## About this task
Nothing outside the range is wanted. Repeat exactly the lines below from the one with "Definition quoter (safe" through the one with "Fixpoint str_replace_char (a".

[Dataset items]

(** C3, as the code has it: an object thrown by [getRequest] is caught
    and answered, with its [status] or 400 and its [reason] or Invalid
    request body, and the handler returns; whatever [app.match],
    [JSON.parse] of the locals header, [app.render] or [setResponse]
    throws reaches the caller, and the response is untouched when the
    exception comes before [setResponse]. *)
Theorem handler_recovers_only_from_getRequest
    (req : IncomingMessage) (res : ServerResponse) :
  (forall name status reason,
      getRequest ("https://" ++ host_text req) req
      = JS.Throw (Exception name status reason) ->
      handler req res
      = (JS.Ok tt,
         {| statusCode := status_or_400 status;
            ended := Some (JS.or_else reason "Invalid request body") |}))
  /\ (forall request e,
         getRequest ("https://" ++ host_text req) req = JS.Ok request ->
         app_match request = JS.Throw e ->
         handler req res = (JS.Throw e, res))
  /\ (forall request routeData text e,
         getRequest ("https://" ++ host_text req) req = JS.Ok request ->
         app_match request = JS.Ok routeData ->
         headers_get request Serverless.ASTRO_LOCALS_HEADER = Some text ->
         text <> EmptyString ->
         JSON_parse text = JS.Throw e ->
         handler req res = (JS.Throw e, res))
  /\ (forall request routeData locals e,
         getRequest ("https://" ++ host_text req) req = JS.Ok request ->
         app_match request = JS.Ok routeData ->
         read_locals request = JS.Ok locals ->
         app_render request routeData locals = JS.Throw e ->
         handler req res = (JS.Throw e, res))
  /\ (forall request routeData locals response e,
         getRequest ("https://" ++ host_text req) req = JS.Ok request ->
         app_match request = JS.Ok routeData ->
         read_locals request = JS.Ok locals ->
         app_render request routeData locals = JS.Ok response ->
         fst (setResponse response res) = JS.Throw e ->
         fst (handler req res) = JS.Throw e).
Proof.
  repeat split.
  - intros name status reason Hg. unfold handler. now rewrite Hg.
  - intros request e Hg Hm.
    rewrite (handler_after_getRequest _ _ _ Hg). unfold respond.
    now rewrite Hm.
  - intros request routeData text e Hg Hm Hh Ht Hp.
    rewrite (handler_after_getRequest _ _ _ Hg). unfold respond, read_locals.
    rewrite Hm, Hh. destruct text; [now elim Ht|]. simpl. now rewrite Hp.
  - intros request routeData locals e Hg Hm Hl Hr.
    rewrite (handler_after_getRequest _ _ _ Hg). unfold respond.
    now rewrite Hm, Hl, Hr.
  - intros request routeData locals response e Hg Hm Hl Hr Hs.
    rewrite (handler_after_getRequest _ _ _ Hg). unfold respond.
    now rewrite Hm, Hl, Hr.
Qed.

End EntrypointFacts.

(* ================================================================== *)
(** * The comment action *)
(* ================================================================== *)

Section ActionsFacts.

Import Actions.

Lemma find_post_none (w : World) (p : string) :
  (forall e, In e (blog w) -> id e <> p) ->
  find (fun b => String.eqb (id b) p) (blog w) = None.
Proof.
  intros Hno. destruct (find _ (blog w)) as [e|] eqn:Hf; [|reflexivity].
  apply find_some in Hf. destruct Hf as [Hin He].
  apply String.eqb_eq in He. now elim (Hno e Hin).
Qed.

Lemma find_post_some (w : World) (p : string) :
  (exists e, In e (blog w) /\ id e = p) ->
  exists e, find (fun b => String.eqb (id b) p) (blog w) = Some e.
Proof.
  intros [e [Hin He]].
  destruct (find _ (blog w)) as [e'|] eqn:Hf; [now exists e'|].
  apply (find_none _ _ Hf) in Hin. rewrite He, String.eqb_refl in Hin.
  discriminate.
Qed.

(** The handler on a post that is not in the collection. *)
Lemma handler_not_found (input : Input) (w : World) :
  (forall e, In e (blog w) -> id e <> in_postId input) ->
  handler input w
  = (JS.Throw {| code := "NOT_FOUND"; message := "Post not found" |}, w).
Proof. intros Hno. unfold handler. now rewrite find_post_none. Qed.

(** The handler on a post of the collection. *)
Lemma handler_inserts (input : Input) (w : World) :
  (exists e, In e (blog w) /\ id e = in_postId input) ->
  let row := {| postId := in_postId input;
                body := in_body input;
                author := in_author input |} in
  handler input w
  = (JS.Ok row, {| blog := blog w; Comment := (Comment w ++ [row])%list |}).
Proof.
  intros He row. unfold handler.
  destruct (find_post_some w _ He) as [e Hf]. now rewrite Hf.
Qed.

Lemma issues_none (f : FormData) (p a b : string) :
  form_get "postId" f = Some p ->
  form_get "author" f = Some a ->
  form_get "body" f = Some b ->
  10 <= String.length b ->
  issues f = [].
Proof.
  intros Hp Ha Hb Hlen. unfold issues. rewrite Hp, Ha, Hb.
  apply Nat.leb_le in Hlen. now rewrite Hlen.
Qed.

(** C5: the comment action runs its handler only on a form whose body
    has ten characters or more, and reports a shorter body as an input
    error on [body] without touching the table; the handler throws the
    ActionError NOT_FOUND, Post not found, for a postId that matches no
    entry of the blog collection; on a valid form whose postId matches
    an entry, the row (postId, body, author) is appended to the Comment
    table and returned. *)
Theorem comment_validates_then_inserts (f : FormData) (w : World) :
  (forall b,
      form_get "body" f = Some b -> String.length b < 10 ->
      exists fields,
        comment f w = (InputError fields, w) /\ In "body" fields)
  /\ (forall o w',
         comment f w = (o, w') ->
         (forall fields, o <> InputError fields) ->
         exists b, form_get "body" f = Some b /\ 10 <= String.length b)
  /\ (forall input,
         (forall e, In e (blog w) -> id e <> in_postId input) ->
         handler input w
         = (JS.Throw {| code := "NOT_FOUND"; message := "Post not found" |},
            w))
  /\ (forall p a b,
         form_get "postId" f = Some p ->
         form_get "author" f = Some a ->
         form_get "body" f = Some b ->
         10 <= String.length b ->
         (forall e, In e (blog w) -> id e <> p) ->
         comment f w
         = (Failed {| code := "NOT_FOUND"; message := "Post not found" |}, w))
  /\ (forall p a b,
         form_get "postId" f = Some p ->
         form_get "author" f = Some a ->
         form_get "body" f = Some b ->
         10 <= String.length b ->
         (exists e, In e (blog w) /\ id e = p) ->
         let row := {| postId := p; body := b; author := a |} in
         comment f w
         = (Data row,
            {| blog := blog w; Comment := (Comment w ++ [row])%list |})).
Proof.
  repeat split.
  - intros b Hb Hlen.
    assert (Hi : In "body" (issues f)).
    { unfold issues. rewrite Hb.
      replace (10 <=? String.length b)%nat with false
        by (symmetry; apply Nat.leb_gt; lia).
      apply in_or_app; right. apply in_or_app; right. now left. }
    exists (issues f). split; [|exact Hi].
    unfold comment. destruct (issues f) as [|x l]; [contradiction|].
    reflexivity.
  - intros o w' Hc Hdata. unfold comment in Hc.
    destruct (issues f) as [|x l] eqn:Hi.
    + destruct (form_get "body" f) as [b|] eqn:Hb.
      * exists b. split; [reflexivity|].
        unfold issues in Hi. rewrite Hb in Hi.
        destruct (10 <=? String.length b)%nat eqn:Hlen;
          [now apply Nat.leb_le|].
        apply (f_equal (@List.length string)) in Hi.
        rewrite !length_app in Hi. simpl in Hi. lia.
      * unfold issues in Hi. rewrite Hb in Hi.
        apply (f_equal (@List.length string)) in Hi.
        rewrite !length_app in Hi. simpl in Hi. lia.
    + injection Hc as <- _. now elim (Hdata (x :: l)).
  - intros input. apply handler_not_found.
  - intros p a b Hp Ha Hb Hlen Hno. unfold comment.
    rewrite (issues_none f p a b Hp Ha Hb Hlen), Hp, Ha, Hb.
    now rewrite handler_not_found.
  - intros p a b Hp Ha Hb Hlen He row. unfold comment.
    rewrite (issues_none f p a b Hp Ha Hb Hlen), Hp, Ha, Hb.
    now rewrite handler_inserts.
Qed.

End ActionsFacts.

* * *

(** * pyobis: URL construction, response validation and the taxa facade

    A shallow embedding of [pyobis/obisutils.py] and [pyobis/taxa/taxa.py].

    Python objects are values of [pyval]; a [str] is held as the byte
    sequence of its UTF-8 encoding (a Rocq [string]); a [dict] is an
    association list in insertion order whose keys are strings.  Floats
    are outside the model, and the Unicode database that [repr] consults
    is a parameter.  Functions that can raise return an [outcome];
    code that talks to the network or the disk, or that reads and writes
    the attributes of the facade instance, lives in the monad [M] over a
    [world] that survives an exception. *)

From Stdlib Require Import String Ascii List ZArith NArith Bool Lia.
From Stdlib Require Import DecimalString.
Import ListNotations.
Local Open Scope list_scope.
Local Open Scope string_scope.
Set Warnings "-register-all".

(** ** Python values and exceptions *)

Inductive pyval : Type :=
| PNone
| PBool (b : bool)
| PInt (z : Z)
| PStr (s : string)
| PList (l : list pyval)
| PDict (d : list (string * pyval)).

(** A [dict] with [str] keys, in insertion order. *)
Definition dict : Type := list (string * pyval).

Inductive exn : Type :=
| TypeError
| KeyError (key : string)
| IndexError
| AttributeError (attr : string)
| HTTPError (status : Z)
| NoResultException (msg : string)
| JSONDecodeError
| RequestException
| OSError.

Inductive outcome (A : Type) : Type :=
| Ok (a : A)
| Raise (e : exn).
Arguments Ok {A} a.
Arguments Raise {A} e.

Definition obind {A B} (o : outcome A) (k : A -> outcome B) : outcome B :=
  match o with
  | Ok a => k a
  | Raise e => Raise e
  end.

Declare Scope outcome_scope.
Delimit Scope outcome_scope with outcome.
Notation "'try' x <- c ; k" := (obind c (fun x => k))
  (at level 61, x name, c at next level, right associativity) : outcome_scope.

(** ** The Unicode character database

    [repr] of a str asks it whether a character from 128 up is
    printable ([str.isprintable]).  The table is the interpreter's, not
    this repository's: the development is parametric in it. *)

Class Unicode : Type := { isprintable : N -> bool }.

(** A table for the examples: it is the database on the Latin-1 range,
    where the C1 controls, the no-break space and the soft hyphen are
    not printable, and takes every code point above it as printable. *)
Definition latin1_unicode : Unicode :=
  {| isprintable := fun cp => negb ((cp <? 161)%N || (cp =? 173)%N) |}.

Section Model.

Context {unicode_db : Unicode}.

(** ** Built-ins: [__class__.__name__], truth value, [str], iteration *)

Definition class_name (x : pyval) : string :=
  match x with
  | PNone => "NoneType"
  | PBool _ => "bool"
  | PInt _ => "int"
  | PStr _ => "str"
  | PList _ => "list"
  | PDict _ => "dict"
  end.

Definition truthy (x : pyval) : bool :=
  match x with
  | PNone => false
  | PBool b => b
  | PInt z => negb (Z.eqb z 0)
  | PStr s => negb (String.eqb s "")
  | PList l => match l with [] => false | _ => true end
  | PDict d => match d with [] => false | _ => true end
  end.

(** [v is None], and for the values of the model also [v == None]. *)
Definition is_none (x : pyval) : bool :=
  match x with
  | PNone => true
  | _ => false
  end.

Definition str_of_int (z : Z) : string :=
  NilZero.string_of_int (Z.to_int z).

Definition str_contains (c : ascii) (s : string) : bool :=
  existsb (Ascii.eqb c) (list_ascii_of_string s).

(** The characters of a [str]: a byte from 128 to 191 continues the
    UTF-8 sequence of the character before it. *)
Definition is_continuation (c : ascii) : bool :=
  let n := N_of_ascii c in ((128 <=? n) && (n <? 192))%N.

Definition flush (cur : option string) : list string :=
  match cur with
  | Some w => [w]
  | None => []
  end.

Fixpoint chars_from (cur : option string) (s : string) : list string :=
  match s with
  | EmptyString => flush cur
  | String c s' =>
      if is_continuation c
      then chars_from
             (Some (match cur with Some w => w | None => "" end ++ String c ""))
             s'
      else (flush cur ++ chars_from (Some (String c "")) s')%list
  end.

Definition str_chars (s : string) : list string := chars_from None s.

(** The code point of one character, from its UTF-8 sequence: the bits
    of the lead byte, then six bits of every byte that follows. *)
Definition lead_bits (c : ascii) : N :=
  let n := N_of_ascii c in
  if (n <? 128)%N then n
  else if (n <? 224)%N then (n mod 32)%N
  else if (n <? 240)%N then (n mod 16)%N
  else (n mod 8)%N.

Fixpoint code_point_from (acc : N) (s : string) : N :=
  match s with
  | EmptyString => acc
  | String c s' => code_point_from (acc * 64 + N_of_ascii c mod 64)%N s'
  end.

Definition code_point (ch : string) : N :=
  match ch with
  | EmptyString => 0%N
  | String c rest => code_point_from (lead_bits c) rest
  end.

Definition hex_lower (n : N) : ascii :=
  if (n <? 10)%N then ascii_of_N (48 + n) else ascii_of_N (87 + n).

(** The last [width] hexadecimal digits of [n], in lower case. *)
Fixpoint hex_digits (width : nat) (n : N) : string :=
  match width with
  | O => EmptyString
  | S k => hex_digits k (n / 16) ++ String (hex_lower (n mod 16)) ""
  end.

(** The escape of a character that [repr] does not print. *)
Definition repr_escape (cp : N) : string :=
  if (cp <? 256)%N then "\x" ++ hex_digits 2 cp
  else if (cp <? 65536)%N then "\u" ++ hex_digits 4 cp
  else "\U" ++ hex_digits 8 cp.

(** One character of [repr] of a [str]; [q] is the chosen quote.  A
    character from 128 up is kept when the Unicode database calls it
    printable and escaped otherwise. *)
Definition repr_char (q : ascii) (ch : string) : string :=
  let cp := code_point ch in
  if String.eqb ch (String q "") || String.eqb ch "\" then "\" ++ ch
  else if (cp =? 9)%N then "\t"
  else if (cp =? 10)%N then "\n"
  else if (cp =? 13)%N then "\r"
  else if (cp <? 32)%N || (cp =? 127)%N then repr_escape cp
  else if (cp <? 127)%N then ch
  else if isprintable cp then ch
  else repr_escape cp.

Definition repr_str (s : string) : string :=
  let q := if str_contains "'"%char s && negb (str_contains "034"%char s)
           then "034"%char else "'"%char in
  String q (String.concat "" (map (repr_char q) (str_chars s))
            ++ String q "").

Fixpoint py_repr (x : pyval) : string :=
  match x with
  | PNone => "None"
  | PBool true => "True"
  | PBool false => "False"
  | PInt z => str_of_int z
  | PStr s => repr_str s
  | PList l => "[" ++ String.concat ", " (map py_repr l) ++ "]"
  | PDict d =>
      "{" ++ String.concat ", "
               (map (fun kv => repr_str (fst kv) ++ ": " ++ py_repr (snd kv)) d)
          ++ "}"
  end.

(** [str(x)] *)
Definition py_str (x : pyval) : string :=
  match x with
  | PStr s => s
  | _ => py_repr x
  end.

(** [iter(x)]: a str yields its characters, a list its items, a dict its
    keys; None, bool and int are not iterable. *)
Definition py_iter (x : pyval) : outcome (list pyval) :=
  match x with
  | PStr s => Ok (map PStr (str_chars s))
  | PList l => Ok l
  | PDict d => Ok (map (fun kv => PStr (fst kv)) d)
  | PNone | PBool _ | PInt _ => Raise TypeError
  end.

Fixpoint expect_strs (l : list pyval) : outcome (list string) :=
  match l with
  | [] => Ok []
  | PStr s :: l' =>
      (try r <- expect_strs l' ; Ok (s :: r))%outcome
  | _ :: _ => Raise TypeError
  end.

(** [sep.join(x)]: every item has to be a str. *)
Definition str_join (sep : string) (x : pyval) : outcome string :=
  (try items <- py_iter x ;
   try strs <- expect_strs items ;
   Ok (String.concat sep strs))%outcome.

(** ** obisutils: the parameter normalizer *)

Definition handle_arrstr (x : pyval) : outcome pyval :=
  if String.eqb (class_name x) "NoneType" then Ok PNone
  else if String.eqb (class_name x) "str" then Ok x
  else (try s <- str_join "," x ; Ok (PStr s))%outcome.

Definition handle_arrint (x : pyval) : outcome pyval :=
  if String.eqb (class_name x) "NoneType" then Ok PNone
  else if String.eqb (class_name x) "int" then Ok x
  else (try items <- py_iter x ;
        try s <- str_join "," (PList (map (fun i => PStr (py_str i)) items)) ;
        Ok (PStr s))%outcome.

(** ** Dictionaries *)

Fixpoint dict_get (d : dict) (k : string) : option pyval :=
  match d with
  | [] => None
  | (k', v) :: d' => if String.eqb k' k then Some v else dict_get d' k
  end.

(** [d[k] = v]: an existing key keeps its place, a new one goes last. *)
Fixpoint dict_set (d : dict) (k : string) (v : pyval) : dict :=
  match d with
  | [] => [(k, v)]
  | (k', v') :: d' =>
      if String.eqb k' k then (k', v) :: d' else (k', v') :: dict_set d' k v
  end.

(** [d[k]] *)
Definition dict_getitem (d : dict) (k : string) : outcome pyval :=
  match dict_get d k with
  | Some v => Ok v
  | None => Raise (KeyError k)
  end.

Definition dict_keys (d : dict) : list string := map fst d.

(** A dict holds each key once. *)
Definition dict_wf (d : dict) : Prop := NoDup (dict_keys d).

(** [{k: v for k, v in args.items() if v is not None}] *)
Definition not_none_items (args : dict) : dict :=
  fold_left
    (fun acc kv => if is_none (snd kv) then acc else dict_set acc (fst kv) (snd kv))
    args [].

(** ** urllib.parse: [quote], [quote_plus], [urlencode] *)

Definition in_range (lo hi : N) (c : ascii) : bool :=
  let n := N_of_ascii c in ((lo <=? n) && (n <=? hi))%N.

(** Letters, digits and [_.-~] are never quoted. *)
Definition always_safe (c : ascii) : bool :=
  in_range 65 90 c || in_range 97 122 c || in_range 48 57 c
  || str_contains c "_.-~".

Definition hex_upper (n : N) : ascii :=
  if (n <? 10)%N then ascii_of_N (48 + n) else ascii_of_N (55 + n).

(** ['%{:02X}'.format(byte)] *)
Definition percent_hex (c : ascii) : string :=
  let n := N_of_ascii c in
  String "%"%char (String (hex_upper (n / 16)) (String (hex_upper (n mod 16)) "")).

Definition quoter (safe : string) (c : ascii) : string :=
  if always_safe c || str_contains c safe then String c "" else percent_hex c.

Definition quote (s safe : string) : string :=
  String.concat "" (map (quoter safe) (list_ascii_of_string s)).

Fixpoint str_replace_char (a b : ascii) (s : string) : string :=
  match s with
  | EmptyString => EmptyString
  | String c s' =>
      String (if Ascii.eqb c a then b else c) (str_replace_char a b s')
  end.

## Response below
Definition quoter (safe : string) (c : ascii) : string :=
  if always_safe c || str_contains c safe then String c "" else percent_hex c.

Definition quote (s safe : string) : string :=
  String.concat "" (map (quoter safe) (list_ascii_of_string s)).

Fixpoint str_replace_char (a b : ascii) (s : string) : string :=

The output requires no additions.